[Saved data entries]
BEGIN

Lemma select_device_spec {D} (F : D -> Z * bool) (devices : list D) (g0 : option Z) :
  match select_device F devices g0 with
  | (Some d, Some q) =>
      (exists pre post, devices = app pre (d :: post) /\ Forall (fun d' => snd (F d') = false) pre) /\
      snd (F d) = true /\ q = fst (F d)
  | (None, q) =>
      Forall (fun d' => snd (F d') = false) devices /\
      (devices <> [] -> exists d', In d' devices /\ q = Some (fst (F d')) /\ snd (F d') = false)
  | (Some _, None) => False
  end.
Proof.
  revert g0. induction devices as [|d rest IH]; intros g0.
  - cbn. split; [constructor|]. intros H; contradiction.
  - cbn [select_device]. destruct (F d) as [idx hasIdx] eqn:Hd. destruct hasIdx.
    + split; [exists [], rest; split; [reflexivity|constructor]|]. rewrite Hd. auto.
    + specialize (IH (Some idx)).
      destruct (select_device F rest (Some idx)) as [[d'|] [q|]] eqn:Hs.
      * destruct IH as ((pre & post & -> & Hpre) & Ht & Hq).
        split; [|auto]. exists (d :: pre), post. split; [reflexivity|].
        constructor; [rewrite Hd; reflexivity|exact Hpre].
      * exact IH.
      * destruct IH as (Hall & Hne). split; [constructor; [rewrite Hd; reflexivity|exact Hall]|].
        intros _. destruct rest as [|d2 rest'].
        -- cbn in Hs. injection Hs as <-. exists d. split; [left; reflexivity|].
           rewrite Hd. auto.
        -- destruct (Hne ltac:(discriminate)) as (d' & Hin & Hq & Hf).
           exists d'. split; [right; exact Hin|]. auto.
      * destruct IH as (Hall & Hne). split; [constructor; [rewrite Hd; reflexivity|exact Hall]|].
        intros _. destruct rest as [|d2 rest'].
        -- cbn in Hs. discriminate.
        -- destruct (Hne ltac:(discriminate)) as (d' & Hin & Hq & Hf). discriminate.
Qed.

(** [Z.land a (1 << n)] tests bit [n] of [a]. *)
Lemma land_shiftl_one (a : Z) (n : Z) : (0 <= n)%Z ->
  Z.eqb (Z.land a (Z.shiftl 1 n)) 0 = negb (Z.testbit a n).
Proof.
  intros Hn. rewrite Z.shiftl_1_l.
  destruct (Z.testbit a n) eqn:Hb; cbn [negb].
  - apply Z.eqb_neq. intros H0.
    assert (Ht : Z.testbit (Z.land a (2 ^ n)) n = false) by (rewrite H0; apply Z.testbit_0_l).
    rewrite Z.land_spec, Z.pow2_bits_true, Hb in Ht by exact Hn. discriminate.
  - apply Z.eqb_eq. apply Z.bits_inj'. intros m Hm.
    rewrite Z.land_spec, Z.testbit_0_l, Z.pow2_bits_eqb by exact Hn.
    destruct (Z.eqb_spec n m) as [<-|]; [rewrite Hb; reflexivity|apply andb_false_r].
Qed.

End DeviceFacts.

Module DeviceExtras.
Import Devices DeviceFacts.

(** X1: the headless [FindQueueFamily] returns the index of the first
    queue family with [VK_QUEUE_GRAPHICS_BIT] and sets [*hasIdx]; when
    no family has it, it returns [UINT32_MAX] with [*hasIdx] false. *)
Theorem FindQueueFamily_headless_spec (queueFamilies : list Z) :
  snd (Headless.FindQueueFamily queueFamilies) = existsb has_graphics queueFamilies /\
  ((exists i q, nth_error queueFamilies i = Some q /\ has_graphics q = true /\
      (forall j q', j < i -> nth_error queueFamilies j = Some q' -> has_graphics q' = false) /\
      fst (Headless.FindQueueFamily queueFamilies) = Z.of_nat i)
   \/ ((forall q, In q queueFamilies -> has_graphics q = false) /\
       fst (Headless.FindQueueFamily queueFamilies) = UINT32_MAX)).
Proof. exact (headless_find_from queueFamilies 0). Qed.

END

Would you print exactly the lines from the first line of the entries above through the line that has "(exists pre post, devices", both included, and stop there?

— Answer area —
Lemma select_device_spec {D} (F : D -> Z * bool) (devices : list D) (g0 : option Z) :
  match select_device F devices g0 with
  | (Some d, Some q) =>
      (exists pre post, devices = app pre (d :: post) /\ Forall (fun d' => snd (F d') = false) pre) /\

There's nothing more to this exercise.